Are there other mistakes I could have been making to cause NDT not to work well, even with optimal iron and cortisol?
Definitely! They’ve been made by many and learned from each other the years. A common one is not raising NDT high enough because your doc keeps you hostage to the TSH lab test, or your doc isn’t familiar enough with NDT to raise it high enough, or your doc starts adding in synthetics when raising is usually enough. But…you still have to have good iron and cortisol levels to even raise successfully. Read about all the mistakes patients make in their treatment.
Should I stay on T4-only while correcting my low iron/low cortisol?
It’s not necessary. In fact, it’s not desirable. Patients tend to convert to too much RT3 while on T4-only. We learned instead to either be on a small amount of NDT (such as 1 1/2 grains or less) or T3-only in small amounts. You are looking for the amount that isn’t causing either pooling or high RT3 symptoms.
What if I can’t even tolerate the lowest doses of NDT?
For a few rare individuals, they may have inherited a faulty deodinase enzyme (meaning you can’t convert T4 ever)…the best solution for these individuals appears to be T3-only, multi-dosed about 3 times a day, with a fourth smaller dose at bedtime, for example. The vast majority reading this are simply having their low cortisol and/or low iron being revealed, and those are treatable!
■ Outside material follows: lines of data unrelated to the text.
Definition parks_nothing {A} (p : prog (T * Broker) E A) : Prop := forall ev w,
  parked (snd (committed (snd (p ev w)))) = parked (snd (committed w)).

Lemma parks_nothing_bind {A B} (p : prog (T * Broker) E A) (k : A -> prog (T * Broker) E B) :
  parks_nothing p -> (forall a, parks_nothing (k a)) -> parks_nothing (bind p k).
Proof.
  intros Hp Hk ev w. unfold bind. specialize (Hp ev w). destruct (p ev w) as [[a|e] w']; [|done].
  by rewrite (Hk a ev w').
Qed.

Lemma parks_nothing_attempt {A} (p : prog (T * Broker) E A) : parks_nothing p -> parks_nothing (attempt p).
Proof. intros Hp ev w. unfold attempt. specialize (Hp ev w). by destruct (p ev w). Qed.

Lemma parks_nothing_tables {A} (p : prog T E A) : parks_nothing (on_tables p).
Proof. intros ev w. unfold on_tables. by destruct (p ev _). Qed.

Lemma Run_parks_nothing session :
  dlq c = false -> parks_nothing (Run map_order error_text ctx_done c handler session).
Proof.
  intros Hd. assert (forall A (a : A), parks_nothing (ret a)) as Hret by done.
  assert (forall m, parks_nothing (mark c m)) as Hmark.
  { intros m. apply parks_nothing_bind; [|done]. destruct (deduplicated c m); [|done].
    apply parks_nothing_bind; [apply parks_nothing_attempt, parks_nothing_tables|done]. }
  assert (forall n m, parks_nothing (try_handler ctx_done handler n m)) as Htry.
  { induction n as [|n IH]; intros m; [done|]. cbn [try_handler].
    apply parks_nothing_bind; [apply parks_nothing_attempt, parks_nothing_tables|]. intros [a|e]; [done|].
    destruct n; [done|]. apply parks_nothing_bind; [done|]. intros []; [done|apply IH]. }
  induction session as [|k session IH]; [done|]. cbn [Run]. apply parks_nothing_bind.
  - unfold process. apply parks_nothing_bind.
    + destruct (deduplicated c _); [|done]. apply parks_nothing_bind; [|done]. apply parks_nothing_attempt, parks_nothing_tables.
    + intros []; [done|]. apply parks_nothing_bind; [apply Htry|]. intros [| |e]; [done|done|]. by rewrite Hd.
  - intros []; [|done]. apply parks_nothing_bind; [|done]. intros ev w. unfold CommitMessages, on_broker.
    by destruct (fault ev (tick w)), (ack_lost ev (tick w)).
Qed.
What about Lyme disease and tolerating NDT?
There are many with Lyme who report doing well on NDT. Others find the Lyme and related co-infections are driving their T4 to excess RT3, possibly due to the high or low cortisol response. This may need lowering of NDT and adding in straight T3. Another smaller group with Lyme are finding it makes them quite sensitive to red meat…but haven’t yet gotten evidence that they would react to NDT. We’ll see.
Bottom line: NDT has always been shown to give the best results–just like a healthy thyroid would do! You just have to learn what it’s telling you when it doesn’t work well, and treat those issues correctly. Because unlike T4 with its history of problems, you just don’t want to miss out what NDT can do for you…or even adding T3 to your T4.